ASSIGNED TASK:
Starting at the line below holding "then Loop_detach l" and stopping at the line holding "sw_now : now_ms o' = now_ms o;", print every line exactly, both ends included, and leave the rest out.

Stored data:
-.-.-

Definition timers (l : Loop) : Loop :=
  let now_ := now l in
  let l := fold_left (hangup now_) (sorted_ids (sessions l)) l in
  let l := if reap_pending l || has_kills l then
             let l := commands (Loop_reap l) in
             fold_left (kill_timer now_) (sorted_ids (sessions l)) l
           else l in
  if next_sweep l <=? now_ then sweep (set_next_sweep l (now_ + SWEEP_TICK)) now_ else l.

(** ** Bringing sessions up to date *)

Fixpoint set_outputs (o : Os) (outputs : list (byte * Watched)) (rooms : list Z)
    : list (byte * Watched) * Os :=
  match outputs, rooms with
  | (stream, w) :: outputs, room :: rooms =>
      let '(_, w, o) := poll_set o w (if 0 <? room then IN else 0) in
      let '(rest, o) := set_outputs o outputs rooms in
      ((stream, w) :: rest, o)
  | _, _ => (outputs, o)
  end.

Definition set_watched (o : Os) (w : option Watched) (events : Z) : option Watched * Os :=
  match w with
  | Some w => let '(_, w, o) := poll_set o w events in (Some w, o)
  | None => (None, o)
  end.

Definition attachment_events (a : Attachment) (end_ : Z) : Z :=
  let events := RDHUP in
  let events := if a_blocked a then events else Z.lor events IN in
  if (a_sent a <? zlen (a_out a)) || (a_cursor a <? end_) then Z.lor events OUT else events.

Definition register_attachment (end_ : Z) (l : Loop) (aid : Z) : Loop :=
  match attachments l !! aid with
  | None => l
  | Some a =>
      let '(ok, w, o) := poll_set (os l) (a_sock a) (attachment_events a end_) in
      let l := put_attachment (set_os l o) aid (set_a_sock a w) in
      if ok : bool then l else Loop_detach l aid
  end.

Definition register (l : Loop) (sid : Z) : Loop :=
  match sessions l !! sid with
  | None => l
  | Some s =>
      let rooms := map (fun '(stream, _) => Loop_room l sid stream) (s_outputs s) in
      let '(outputs, o) := set_outputs (os l) (s_outputs s) rooms in
      let '(stdin, o) := set_watched o (s_stdin s) (if bool_decide (stdin_queue s = []) then 0 else OUT) in
      let '(pidfd, o) := set_watched o (s_pidfd s) IN in
      let l := put_session (set_os l o) sid
                 (set_s_pidfd (set_s_stdin (set_s_outputs s outputs) stdin) pidfd) in
      fold_left (register_attachment (ring_end (s_ring s))) (s_attachments s) l
  end.

(** The session has finished once its process exited and its output ended. *)
Definition finish (l : Loop) (sid : Z) (s : Session) : Session * Loop :=
  if bool_decide (finished s = None) && bool_decide (is_Some (s_exit s)) && bool_decide (s_outputs s = [])
  then (set_hangup_at (set_finished s (Some (now l))) None, set_os l (release (os l)))
  else (s, l).

Definition close_stdin (l : Loop) (sid : Z) (s : Session) : Loop :=
  let stdin_done := bool_decide (is_Some (finished s)) || (stdin_eof s && bool_decide (stdin_queue s = [])) in
  if stdin_done && negb (s_tty s && bool_decide (finished s = None)) then
    let s := set_stdin_queue s [] in
    match s_stdin s with
    | Some w => emit (Loop_unwatch (put_session l sid (set_s_stdin s None)) w) (EStdinClosed sid)
    | None => put_session l sid s
    end
  else put_session l sid s.

Definition settle_attachment (sid : Z) (l : Loop) (aid : Z) : Loop :=
  let l := Loop_flush (Loop_fill l aid) aid in
  match attachments l !! aid, sessions l !! sid with
  | Some a, Some s =>
      if a_blocked a && (zlen (stdin_queue s) <? STDIN_QUEUE)
      then take_input (put_attachment l aid (set_a_blocked a false)) aid else l
  | _, _ => l
  end.

Definition settle_one (l : Loop) (sid : Z) : Loop :=
  let l := set_dirty_ids l (dirty_ids l ∖ {[sid]}) in
  match sessions l !! sid with
  | None => l
  | Some s =>
      let '(s, l) := finish l sid s in
      let l := close_stdin l sid s in
      register (fold_left (settle_attachment sid) (s_attachments s) l) sid
  end.

Fixpoint settle_loop (fuel : nat) (l : Loop) : Loop :=
  match fuel with
  | O => l
  | S fuel =>
      match pick (dirty_ids l) with
      | None => l
      | Some sid => settle_loop fuel (settle_one l sid)
      end
  end.

(** A session gets dirty again only when an attachment is detached or gives
    a frame of its input. *)
Definition pending_input (a : Attachment) : nat := length (zdrop (a_taken a) (a_inp a)).
Definition settle_fuel (l : Loop) : nat :=
  S (size (dirty_ids l) +
     map_fold (fun _ a n => S (pending_input a) + n)%nat 0%nat (attachments l)).
Definition settle (l : Loop) : Loop := settle_loop (settle_fuel l) l.

(** ** A turn *)

Definition Loop_event (l : Loop) (token flags : Z) : Loop :=
  if token =? WAKE then l else
  match sources (poll l) !! token with
  | None => l
  | Some (SrcOutput sid stream) => read_output l sid stream
  | Some (SrcStdin sid) => write_stdin l sid
  | Some (SrcPidfd sid) =>
      let l := Loop_reap l in
      match sessions l !! sid with
      | Some s =>
          match s_pidfd s with
          | Some w => Loop_unwatch (put_session l sid (set_s_pidfd s None)) w
          | None => l
          end
      | None => l
      end
  | Some (SrcAttachment aid) =>
      match attachments l !! aid with
      | None => l
      | Some a =>
          let sid := a_session a in
          let l := if negb (Z.land flags (Z.lor IN RDHUP) =? 0) then read_input l aid else l in
          let l := if negb (Z.land flags OUT =? 0) then Loop_flush l aid else l in
          let blocked := match attachments l !! aid with Some a => a_blocked a | None => false end in
          let l := if negb (Z.land flags HUP =? 0) || (blocked && negb (Z.land flags RDHUP =? 0))
                   then Loop_detach l aid else l in
          mark l sid
      end
  end.
(* ===== verification/SessionSteps.v ===== *)
(** * The session loop as small steps

    Every handler of the loop is a sequence of the changes [step] lists, each
    to one session or one attachment. A property of the state is checked once
    per change ([closed]); [serve_closed] carries it through the whole loop.

    [X] holds the sessions a handler has open: it has changed them and has
    neither marked them dirty nor registered their descriptors yet. [cs] holds
    the commands taken from the queue and not handled yet. *)

From Stdlib Require Import Strings.Byte Strings.String.
From stdpp Require Import gmap sorting.
From S2P Require Import Prelude Io Text Frame Ring Vsock SessionTypes Sessions.

(** What a call to the kernel leaves as it was. *)
Record same_world (o o' : Os) : Prop := {
  sw_log : log o' = log o;
  sw_now : now_ms o' = now_ms o;
  sw_unix : unix_now o' = unix_now o;
  sw_running : running o' = running o;
  sw_next_id : next_id o' = next_id o;
  sw_next_chan : next_chan o' = next_chan o;
  sw_ctl : ctl_answers o' `suffix_of` ctl_answers o;
}.

#[export] Instance same_world_refl : Reflexive same_world.
Proof. intros o. by split. Qed.
#[export] Instance same_world_trans : Transitive same_world.
Proof. intros o1 o2 o3 [] []. split; try congruence. by etrans. Qed.

(** Effects that are only told: none of the properties follows them. *)
Definition told (e : Effect) : bool :=
  match e with ERefuse _ | EListed _ | ESignal _ _ | EResized _ _ _ => true | _ => false end.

-.-.-

EXERCISE RESPONSE:
                   then Loop_detach l aid else l in
          mark l sid
      end
  end.
(* ===== verification/SessionSteps.v ===== *)
(** * The session loop as small steps

    Every handler of the loop is a sequence of the changes [step] lists, each
    to one session or one attachment. A property of the state is checked once
    per change ([closed]); [serve_closed] carries it through the whole loop.

    [X] holds the sessions a handler has open: it has changed them and has
    neither marked them dirty nor registered their descriptors yet. [cs] holds
    the commands taken from the queue and not handled yet. *)

From Stdlib Require Import Strings.Byte Strings.String.
From stdpp Require Import gmap sorting.
From S2P Require Import Prelude Io Text Frame Ring Vsock SessionTypes Sessions.

(** What a call to the kernel leaves as it was. *)
Record same_world (o o' : Os) : Prop := {
  sw_log : log o' = log o;
  sw_now : now_ms o' = now_ms o;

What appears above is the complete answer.